Donnell v. Williams

Barrett, J.—

I concur in the result, but upon other grounds from those stated by Mr. justice Beady. I agree with him that the effect of non-publication was to destroy the attachment as to Williams, and that the cause proceeded thenceforward precisely as though the attachment had originally issued against Birnie alone. That brought the case directly within Staats agt. Bristowe (73 N. Y., 264), namely, a suit pending against the firm, with an attachment therein against but one of its members.

But were the case free from other difficulties, the plaintiff, Donnell, would be entitled to retain his attachment as to Birnie for whatever it was worth, and we could not discharge it absolutely merely because no lien upon the firm property had been thereby acquired. We might set it aside as against Williams and leave the law to take its course.
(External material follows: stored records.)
Lemma first_occurrences_spec (rows : list Row) (met : list string) (r : Row) :
  In r (first_occurrences met rows) -> In r rows /\ ~ In (Id r) met.
Proof.
  revert met. induction rows as [|r' rows IH]; intros met; simpl;
    [contradiction|].
  destruct (py_in (Id r') met) eqn:P.
  - intros I. destruct (IH _ I) as (I1 & I2). split; [now right|].
    intros C. apply I2. now right.
  - intros [->|I].
    + split; [now left|]. intros C. apply py_in_iff in C. congruence.
    + destruct (IH _ I) as (I1 & I2). split; [now right|].
      intros C. apply I2. now right.
Qed.

Lemma first_occurrences_distinct (rows : list Row) (met : list string) :
  NoDup (map Id (first_occurrences met rows)).
Proof.
  revert met. induction rows as [|r rows IH]; intros met; simpl;
    [constructor|].
  destruct (py_in (Id r) met); [apply IH|].
  simpl. constructor; [|apply IH].
  intros I. apply in_map_iff in I. destruct I as (r' & E & I).
  apply first_occurrences_spec in I. destruct I as (_ & I).
  apply I. rewrite E. now left.
Qed.

Lemma first_occurrences_cover (rows : list Row) (met : list string) (r : Row) :
  In r rows ->
  In (Id r) met \/ In (Id r) (map Id (first_occurrences met rows)).
Proof.
  revert met. induction rows as [|r' rows IH]; intros met; simpl;
    [contradiction|].
  intros [->|I].
  - destruct (py_in (Id r) met) eqn:P.
    + left. now apply py_in_iff.
    + right. now left.
  - destruct (IH (Id r' :: met) I) as [[E|M]|F].
    + destruct (py_in (Id r') met) eqn:P.
      * left. rewrite <- E. now apply py_in_iff.
      * right. left. exact E.
    + now left.
    + destruct (py_in (Id r') met); right; [exact F|now right].
Qed.

End WhaleSplit.

Section WhaleDatasetInit.

Import Datasets.
Local Open Scope nat_scope.

Variable data_path : string.
Variable train_data : list Row.
Variable height : Z.
Variable alt_data_path : option string.

Let uniq := np_unique (map Id train_data).

Lemma ids_in_uniq (r : Row) : In r train_data -> In (Id r) uniq.
Proof. intros I. apply np_unique_in. now apply in_map. Qed.

Lemma samples_of_rows (d : WhaleDataset) (rows : list Row) :
  labels d = map (fun r => label_of uniq (Id r)) rows ->
  label_ids d = map Id rows -> names d = map Image rows ->
  samples d = map (sample_of uniq) rows.
Proof.
  intros E1 E2 E3. unfold samples. rewrite E1, E2, E3.
  rewrite combine_map_map, combine_map_map. reflexivity.
Qed.
(** * Portfolio-Tracker: the chart engine of [components/Summary.tsx]

    A shallow embedding of the time-series reconstruction and stacked-value
    chart computed inside the [Summary] component, and of its hover handler.

    Numbers.  JavaScript numbers are modelled as exact rationals ([Qc]):
    every statement below is a statement in exact arithmetic, about finite
    numbers.  [NaN], infinities and rounding are outside the model.

    Errors.  Reading a property of an array element that does not exist
    ([a[i].time] with [a[i]] undefined) throws a [TypeError] in JavaScript.
    Such reads are written with list lookup [!!] in the [option] monad:
    [None] is the thrown exception.

    Dates.  The code turns date strings into epoch milliseconds with
    [new Date(s).getTime()] and reads the clock with [Date.now()].  The
    former is the section variable [getTime], the latter the argument [now].
    A string that is not a date has the time value [NaN]: the time window is
    given a second time with it ([timeWindowNaN], over
    [getTimeNaN : string → option Qc]), and agrees with [timeWindow] on the
    strings that are dates. *)

From Stdlib Require Import QArith Qcanon Qround Lqa.
From stdpp Require Import base option numbers list strings gmap sorting.

#[local] Open Scope Qc_scope.

(** ** Numbers *)

#[local] Instance Qc_inhabited : Inhabited Qc := populate 0.

(** Numeric literals of the source. *)
Definition number (z : Z) : Qc := Qc_of_Z z.

(** [Math.max], [Math.min] and [Math.floor] on finite numbers. *)
Definition Math_max (a b : Qc) : Qc := if decide (a ≤ b) then b else a.
Definition Math_min (a b : Qc) : Qc := if decide (a ≤ b) then a else b.
Definition Math_floor (a : Qc) : Z := Qfloor a.

(** ** Data model ([types.ts]) *)

Inductive TxType := BUY | SELL.

Record Transaction := mkTransaction {
  tx_id : string;
  tx_type : TxType;
  quantity : Qc;
  pricePerCoin : Qc;
  date : string;
  totalCost : Qc
}.

(** The fields of [Asset] the chart reads, with the cached totals; the
    bookkeeping fields ([name], [lastUpdated], [sources], [isUpdating],
    [error], [coinGeckoId]) never reach the chart.  An entry of
    [priceHistory] is the pair [[timestamp, price]]. *)
Record Asset := mkAsset {
  id : string;
  ticker : string;
  asset_quantity : Qc;
  currentPrice : Qc;
  transactions : list Transaction;
  avgBuyPrice : Qc;
  totalCostBasis : Qc;
  priceHistory : option (list (Qc * Qc))
}.

Inductive TimeRange := R24H | R1W | R1M | RALL | RCUSTOM.

Record Anchor := mkAnchor { time : Qc; price : Qc }.

Record ChartDataPoint := mkPoint {
  timestamp : Qc;
  costBasis : Qc;
  marketValue : Qc;
  stack : gmap string Qc
}.

(** A JavaScript string is truthy exactly when it is not empty. *)
Definition truthy (s : string) : bool := negb (String.eqb s "").

(** [forEach] with a body that may throw: a left-to-right fold that stops at
    the first exception. *)
Fixpoint forEachM {S A : Type} (body : S → A → option S) (l : list A) (s : S)
  : option S :=
  match l with
  | [] => Some s
  | a :: l' => s' ← body s a; forEachM body l' s'
  end.

Section Chart.

(** [new Date(s).getTime()] *)
Variable getTime : string → Qc.

(** ** Ledger accumulation (step 3.A of the chart) *)

Definition ledgerStep (t : Qc) (acc : Qc * Qc) (tx : Transaction) : Qc * Qc :=
  let txTime := getTime (date tx) in
  if decide (txTime ≤ t)
  then (acc.1 + quantity tx, acc.2 + totalCost tx)
  else acc.

(** [(qtyAtTime, costAtTime)] after the inner [forEach]. *)
Definition cumulativeAt (txs : list Transaction) (t : Qc) : Qc * Qc :=
  foldl (ledgerStep t) (0, 0) txs.

(** ** 1. Time window *)

Definition DAY : Qc := number (24 * 60 * 60 * 1000).

(** The literal [0.00001]. *)
Definition EPSILON : Qc := Q2Qc (1 # 100000).

Definition firstTxStep (firstTxTimestamp : Qc) (tx : Transaction) : Qc :=
  let t := getTime (date tx) in
  if decide (t < firstTxTimestamp) then t else firstTxTimestamp.

(** [firstTxTimestamp] after the two nested [forEach]. *)
Definition firstTx (now : Qc) (assets : list Asset) : Qc :=
  foldl (λ first a, foldl firstTxStep first (transactions a)) now assets.

Definition timeWindow (timeRange : TimeRange) (customStart customEnd : string)
    (now : Qc) (assets : list Asset) : Qc * Qc :=
  let minTime := now in
  let maxTime := now in
  let firstTxTimestamp := firstTx now assets in
  let firstTxTimestamp :=
    if decide (length assets = 0%nat ∨ firstTxTimestamp = now)
    then now - DAY else firstTxTimestamp in
  let '(minTime, maxTime) :=
    match timeRange with
    | R24H => (now - DAY, maxTime)
    | R1W => (now - number (7 * 24 * 60 * 60 * 1000), maxTime)
    | R1M => (now - number (30 * 24 * 60 * 60 * 1000), maxTime)
    | RALL =>
        let minTime := firstTxTimestamp in
        (minTime - minTime * EPSILON, maxTime)
    | RCUSTOM =>
        if truthy customStart
        then (getTime customStart,
              if truthy customEnd then getTime customEnd else now)
        else (minTime, maxTime)
    end in
  let minTime := if decide (maxTime ≤ minTime) then maxTime - DAY else minTime in
  (minTime, maxTime).

(** *** The window when a date may fail to parse

    [new Date(s).getTime()] is [NaN] when [s] is not a date.  In this second
    rendering of the same lines the time value of a string is an
    [option Qc], with [None] for [NaN], and so are [firstTxTimestamp],
    [minTime] and [maxTime]: arithmetic on [NaN] gives [NaN], and a
    comparison with [NaN] ([<], [>=], [===]) is false. *)

Section InvalidDates.
(** *** Building height, colour and road width *)

Definition base_heights : gmap string Z :=
  list_to_map
    [("apartments", 15); ("residential", 8); ("house", 6); ("detached", 6);
     ("commercial", 10); ("industrial", 8); ("office", 15); ("retail", 6);
     ("warehouse", 8); ("church", 15); ("cathedral", 25); ("mosque", 15);
     ("temple", 15); ("synagogue", 15); ("school", 9); ("university", 12);
     ("hospital", 15); ("hotel", 15); ("train_station", 12); ("stadium", 20);
     ("yes", 8)].

(** Lines 278-284: [Some h] when the [height] tag gives the height. *)
Definition height_from_height_tag (tags : gmap string string)
    (height_factor : float) : result (option float) :=
  if dict_in "height" tags then
    catch [ValueError; IndexError]
      (s ← dict_getitem tags "height";
       height_str ← list_getitem (PyStr.split s) 0;
       h ← py_float height_str;
       Ok (Some (h * height_factor)%float))
      (Ok None)
  else Ok None.

(** Lines 287-293: [Some h] when [building:levels] gives the height. *)
Definition height_from_levels (tags : gmap string string)
    (height_factor : float) : result (option float) :=
  if dict_in "building:levels" tags then
    catch [ValueError]
      (s ← dict_getitem tags "building:levels";
       levels ← py_float s;
       Ok (Some (levels * float_of_Z 3 * height_factor)%float))
      (Ok None)
  else Ok None.

Definition estimate_building_height (tags : gmap string string)
    (height_factor : float) : result float :=
  r ← height_from_height_tag tags height_factor;
  match r with
  | Some h => Ok h
  | None =>
      r ← height_from_levels tags height_factor;
      match r with
      | Some h => Ok h
      | None =>
          let building_type := dict_get tags "building" "yes" in
          let base_height := dict_get base_heights building_type 8 in
          Ok (float_of_Z base_height * height_factor)%float
      end
  end.

Definition color_scheme : gmap string (list Z) :=
  list_to_map
    [("apartments", [102; 102; 156; 200]);
     ("residential", [102; 102; 156; 200]);
     ("house", [119; 119; 165; 200]);
     ("detached", [119; 119; 165; 200]);
     ("commercial", [99; 99; 184; 200]);
     ("industrial", [150; 150; 150; 200]);
     ("office", [74; 140; 247; 200]);
     ("retail", [61; 129; 224; 200]);
     ("warehouse", [150; 150; 150; 200]);
     ("church", [251; 140; 0; 200]);
     ("cathedral", [251; 140; 0; 200]);
     ("mosque", [251; 140; 0; 200]);
     ("temple", [251; 140; 0; 200]);
     ("synagogue", [251; 140; 0; 200]);
     ("school", [255; 128; 128; 200]);
     ("university", [255; 100; 100; 200]);
     ("hospital", [226; 122; 171; 200]);
     ("hotel", [51; 163; 255; 200]);
     ("train_station", [51; 163; 255; 200]);
     ("stadium", [54; 202; 155; 200]);
     ("yes", [74; 140; 247; 200])].

Definition get_building_color (tags : gmap string string) : list Z :=
  let building_type := dict_get tags "building" "yes" in
  dict_get color_scheme building_type [74; 140; 247; 200].

Definition width_scheme : gmap string float :=
  list_to_map
    [("motorway", 4); ("trunk", 3.5); ("primary", 3); ("secondary", 2.5);
     ("tertiary", 2); ("residential", 1.5); ("service", 1);
     ("footway", 0.5); ("cycleway", 0.5); ("path", 0.5); ("track", 1);
     ("unclassified", 1.5); ("road", 1.5)]%float.

Definition get_road_width (highway_type : string) : float :=
  dict_get width_scheme highway_type 1.5%float.

(** *** Nodes *)

Definition point_type_of (tags : gmap string string) : string :=
  py_or (tags !! "amenity")
    (py_or (tags !! "shop")
       (py_or (tags !! "tourism")
          (py_or (tags !! "historic")
             (py_or (tags !! "leisure") "point")))).

(** [element[k]] for the keys read with a subscript. *)
Definition getitem {A} (field : option A) : result A :=
  match field with
  | Some v => Ok v
  | None => Raise KeyError
  end.

Definition process_node (e : element) (points : list point)
  : result (list point) :=
  let tags := tags_of e in
  if bool_decide (tags = ∅) then Ok points
  else
    let point_type := point_type_of tags in
    let name := dict_get tags "name" (PyStr.capitalize point_type) in
    lon ← getitem (el_lon e);
    lat ← getitem (el_lat e);
    Ok (points ++ [{| point_coordinates := (lon, lat);
                      point_name := name;
                      point_type := point_type;
                      point_element_id := el_id e;
                      point_tags := tags |}]).

(** *** Ways *)

Definition process_building (e : element) (coords : list coord)
    (buildings : list building) (building_height_factor : float)
  : result (list building) :=
  let tags := tags_of e in
  height ← estimate_building_height tags building_height_factor;
  let name := dict_get tags "name" "Building" in
  let color := get_building_color tags in
  Ok (buildings ++ [{| building_coordinates := coords;
                       building_name := name;
                       building_height := height;
                       building_element_id := el_id e;
                       building_color := color;
                       building_tags := tags |}]).

Definition process_road (e : element) (coords : list coord)
    (roads : list road) : list road :=
  let tags := tags_of e in
  let highway_type := dict_get tags "highway" "road" in
  let width := get_road_width highway_type in
  let name := dict_get tags "name" (PyStr.capitalize highway_type) in
  roads ++ [{| road_coordinates := coords;
               road_name := name;
               road_width := width;
               road_element_id := el_id e;
               road_type := highway_type;
               road_tags := tags |}].

Definition polygon_type_of (tags : gmap string string) : string :=
  py_or (tags !! "landuse")
    (py_or (tags !! "natural")
       (py_or (tags !! "leisure") "other")).

Definition process_polygon (e : element) (coords : list coord)
    (polygons : list polygon) : list polygon :=
  let tags := tags_of e in
  let polygon_type := polygon_type_of tags in
  let name :=
    dict_get tags "name" (PyStr.capitalize polygon_type ++ " Area")%string in
  polygons ++ [{| polygon_coordinates := coords;
                  polygon_name := name;
                  polygon_type := polygon_type;
                  polygon_element_id := el_id e;
                  polygon_tags := tags |}].

(** Lines 145-148: the [[lon, lat]] pairs of the geometry entries that
    carry both keys. *)
Definition way_coords (e : element) : list coord :=
  omap (fun ref =>
          match ref_lat ref, ref_lon ref with
          | Some lat, Some lon => Some (lon, lat)
          | _, _ => None
          end)
       (default [] (el_geometry e)).

(** [c1 == c2] on two [[lon, lat]] lists: the numbers compare as floats. *)
Definition coord_eqb (c1 c2 : coord) : bool :=
  (c1.1 =? c2.1)%float && (c1.2 =? c2.2)%float.

(** [coords[0] == coords[-1]] on a non-empty list.  With one entry both
    sides are the same list object, which is equal to itself. *)
Definition first_equals_last (coords : list coord) : result bool :=
  match coords with
  | [] => Raise IndexError
  | [_] => Ok true
  | c :: _ => c' ← list_getitem_Z coords (-1); Ok (coord_eqb c c')
  end.

(** The truth value of [element.get("geometry")]. *)
Definition geometry_truthy (e : element) : bool :=
  match el_geometry e with
  | Some (_ :: _) => true
  | _ => false
  end.

(** Line 163: [element.get("geometry") and coords[0] == coords[-1]] *)
Definition closed_way (e : element) (coords : list coord) : result bool :=
  if geometry_truthy e then first_equals_last coords else Ok false.

Definition process_way (e : element) (st : features)
    (building_height_factor : float) : result features :=
  let tags := tags_of e in
  let coords := way_coords e in
  match coords with
  | [] => Ok st
  | _ =>
      if dict_in "building" tags then
        bs ← process_building e coords (buildings st) building_height_factor;
        Ok {| buildings := bs; roads := roads st;
              points := points st; polygons := polygons st |}
      else if dict_in "highway" tags then
        Ok {| buildings := buildings st;
              roads := process_road e coords (roads st);
              points := points st; polygons := polygons st |}
      else
        closed ← closed_way e coords;
        if closed : bool then
          Ok {| buildings := buildings st; roads := roads st;
                points := points st;
                polygons := process_polygon e coords (polygons st) |}
        else Ok st
  end.

(** *** The pipeline *)

(** Lines 55-70: one iteration of the loop over the elements. *)
Definition process_element (e : element) (st : features)
    (building_height_factor : float) : result features :=
  let element_type := el_type e in
  if bool_decide (element_type = Some "node")
     && bool_decide (is_Some (el_lat e))
     && bool_decide (is_Some (el_lon e)) then
    pts ← process_node e (points st);
    Ok {| buildings := buildings st; roads := roads st;
          points := pts; polygons := polygons st |}
  else if bool_decide (element_type = Some "way")
          && bool_decide (is_Some (el_nodes e)) then
    process_way e st building_height_factor
  else if bool_decide (element_type = Some "relation")
          && bool_decide (is_Some (el_members e)) then
    Ok st
  else Ok st.

Fixpoint process_elements (es : list element) (st : features)
    (building_height_factor : float) : result features :=
  match es with
  | [] => Ok st
  | e :: es' =>
      st' ← process_element e st building_height_factor;
      process_elements es' st' building_height_factor
  end.

(** [sum(elevations)]: a [None] among them is a [TypeError]. *)
Fixpoint sum_from (acc : float) (es : list elevation) : result float :=
  match es with
  | [] => Ok acc
  | Some x :: es' => sum_from (acc + x)%float es'
  | None :: _ => Raise TypeError
  end.

(** Line 74: [all(coord for building in buildings for coord in ...)];
    a coordinate is a two-element list, which is true. *)
Definition all_coords_truthy (bs : list building) : bool :=
  forallb (fun b => forallb (fun _ : coord => true) (building_coordinates b)) bs.

Definition process_overpass_results (cfg : settings) (ask : provider)
    (w : world) (data : option raw_response) (building_height_factor : float)
  : result (option processed) * world :=
  match data ≫= elements with
  | None => (Ok None, w)
  | Some elements =>
      let elements :=
        if MAX_FEATURES cfg <? Z.of_nat (length elements)
        then list_slice_to elements (MAX_FEATURES cfg)
        else elements in
      match process_elements elements no_features building_height_factor with
      | Raise e => (Raise e, w)
      | Ok st =>
          let flat := {| features_of := st; terrain_elevation := 0%float |} in
          match buildings st with
          | [] => (Ok (Some flat), w)
          | _ =>
              if all_coords_truthy (buildings st) then
                let all_coords :=
                  flat_map building_coordinates (buildings st) in
                let '(r, w) :=
                  get_elevation_data cfg ask w (list_slice_to all_coords 100) in
                match r with
                | Raise e => (Raise e, w)
                | Ok [] => (Ok (Some flat), w)
                | Ok elevations =>
                    ((total ← sum_from 0%float elevations;
                      Ok (Some {| features_of := st;
                                  terrain_elevation :=
                                    (total / float_of_Z
                                               (Z.of_nat (length elevations)))%float
                               |})), w)
                end
              else (Ok (Some flat), w)
          end
      end
  end.

End DataProcessing.

(** ** [models/geo_data.py] *)

Module GeoData.

Record Coordinate := {
  lon : float;
  lat : float
}.

(** The dataclasses, each with the fields of [GeoFeature] first.  (As
    declared, a subclass adds fields without a default after the inherited
    [tags], which has one, and [dataclass] refuses such a class when the
    module is loaded; the records take the field lists as they are
    written.) *)
Record Point := {
  point_id : string;
  point_name : string;
  point_feature_type : string;
  point_tags : gmap string string;
  point_coordinate : Coordinate
}.

Record Road := {
  road_id : string;
  road_name : string;
  road_feature_type : string;
  road_tags : gmap string string;
  road_coordinates : list Coordinate;
  road_width : float
}.

Record Building := {
  building_id : string;
  building_name : string;
  building_feature_type : string;
  building_tags : gmap string string;
  building_coordinates : list Coordinate;
  building_height : float;
  building_color : list Z
}.

Record Polygon := {
  polygon_id : string;
  polygon_name : string;
  polygon_feature_type : string;
  polygon_tags : gmap string string;
  polygon_coordinates : list Coordinate
}.
(** On the fallback path [_send_episode] answers [True] for status 200
    and for nothing else. *)
Lemma send_episode_fallback_result (frames : list FrameRecord)
    (summary : gmap string nat) :
  reaches_fallback self tr = true ->
  (_send_episode self frames summary tr).2 =
  match post_outcome tr with
  | HttpResponse status_code => (status_code =? 200)%nat
  | _ => false
  end.
Proof.
  unfold _send_episode, reaches_fallback, redis_raised.
  destruct (redis_client self), (lpush_outcome tr), (publish_outcome tr),
    (truthy (endpoint self)), (post_outcome tr) as [n| | |];
    simpl; try discriminate; try reflexivity;
    destruct (n =? 200)%nat; reflexivity.
Qed.

(** On the fallback path a failed episode delivery leaves one failure
    line on stderr, a successful one none. *)
Lemma send_episode_fallback_log (frames : list FrameRecord)
    (summary : gmap string nat) :
  reaches_fallback self tr = true ->
  length (List.filter is_failure_log (_send_episode self frames summary tr).1) =
  if (_send_episode self frames summary tr).2 then 0 else 1.
Proof.
  unfold _send_episode, reaches_fallback, redis_raised.
  destruct (redis_client self), (lpush_outcome tr), (publish_outcome tr),
    (truthy (endpoint self)), (post_outcome tr) as [n| | |];
    simpl; try discriminate; try reflexivity;
    destruct (n =? 200)%nat; reflexivity.
Qed.
(* ===== verification/_CoqProject ===== *)
-Q . S2P
Prelude.v
GoStrings.v
GoTime.v
Sessionizer.v
Classify.v
Platform.v
CatalogGuard.v
RateLimit.v
Cron.v
Subjects.v
Duck.v
Journal.v
Readiness.v
Persons.v
Landing.v
Batcher.v
Pipeline.v
SnapshotEnvelope.v
SnapshotStore.v
SnapshotEvidence.v
SnapshotHistory.v
DeadLetter.v
Settler.v
SourceReadiness.v
Publishing.v
SnapshotPublishing.v
ControlPlane.v
ConnectorRuns.v
SourcePolicy.v
PgSource.v
Engine.v
SnapshotControl.v
StagingCleanup.v
SnapshotCapture.v
CaptureInvariant.v
CaptureTransactions.v
CaptureWorkers.v
CaptureTraces.v
AbandonedOutbox.v
Operations.v
OpAdapters.v
OpRegistry.v
AgentPolicy.v
Principals.v
WriteGuard.v
Accounts.v
DemoQuota.v
Receipts.v
MetricTargets.v
BoardDefinition.v
Boards.v
BoardHistory.v
BoardReceipts.v
SandboxPool.v
SandboxPoolHistory.v
SandboxCopy.v
SandboxAnswers.v
IngestHandler.v
Waitlist.v
AgentSessions.v
SessionHistory.v
Alerts.v
Alerting.v
AlertTurns.v
AlertHistory.v
ProviderAccounts.v
AccountPool.v
PoolHistory.v
PoolRotation.v
PoolExamples.v
ModelTiers.v
TierResolution.v
TierCustody.v
TierUpgrade.v
TierExamples.v
(* ===== verification/GoTime.v ===== *)
(** * GoTime: the part of Go's [time] the program uses

    An instant is a [Z], in nanoseconds since Go's zero [Time] (so [IsZero] is
    [t = 0]); a [Duration] is an int64 number of nanoseconds.  [Time.Sub]
    saturates at the ends of int64, [Time.AddDate(0, 0, n)] adds [n] days of 24
    hours (the program keeps its instants in UTC). *)

From S2P Require Import Prelude.
Open Scope Z_scope.

Definition nanosecond : Z := 1.
Definition millisecond : Z := 1000000.
Definition second : Z := 1000000000.
Definition minute : Z := 60 * second.
Definition hour : Z := 60 * minute.
Definition day : Z := 24 * hour.

Definition time_is_zero (t : Z) : bool := t =? 0.
Definition time_after (t u : Z) : bool := u <? t.
Definition time_before (t u : Z) : bool := t <? u.
Definition time_add (t d : Z) : Z := t + d.
Definition add_days (t n : Z) : Z := t + n * day.

(** [Time.Sub] clamps a difference that does not fit a [Duration]. *)
Definition time_sub (t u : Z) : Z :=
  let d := t - u in
  if d <? min_i64 then min_i64 else if max_i64 <? d then max_i64 else d.

Lemma time_sub_exact t u : min_i64 <= t - u <= max_i64 -> time_sub t u = t - u.
Proof.
  intros H. unfold time_sub. destruct (Z.ltb_spec (t - u) min_i64); [lia|].
  destruct (Z.ltb_spec max_i64 (t - u)); lia.
Qed.

Lemma time_sub_range t u : min_i64 <= time_sub t u <= max_i64.
Proof.
  unfold time_sub, min_i64, max_i64, two63.
  repeat case_match; bool_props; lia.
Qed.

Lemma time_sub_refl t : time_sub t t = 0.
Proof. rewrite time_sub_exact; unfold min_i64, max_i64, two63; lia. Qed.

#[export] Hint Resolve time_sub_range : agentray.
*71But I think Donnell’s attachment was bad, ah initio, because of the failure to comply with section 636 of the Oode of Civil Procedure in omitting to state that the plaintiff was entitled to recover the sum specified over and above all counter-claims known to him. This provision was new and was undoubtedly intended as a safeguard against the wrongful and oppressive use of this remedy, in cases where the plaintiff, though having a cause of action against the defendants, knows very well that the latter has a counter-claim equal to the demand or some part of it. This was a matter of substance and could not be disregarded. It was a prerequisite to the granting of the attachment. Upon this ground, I think, the order should be reversed and the Donnell attachment vacated.

Davis, P. J., concurs with Barrett, J.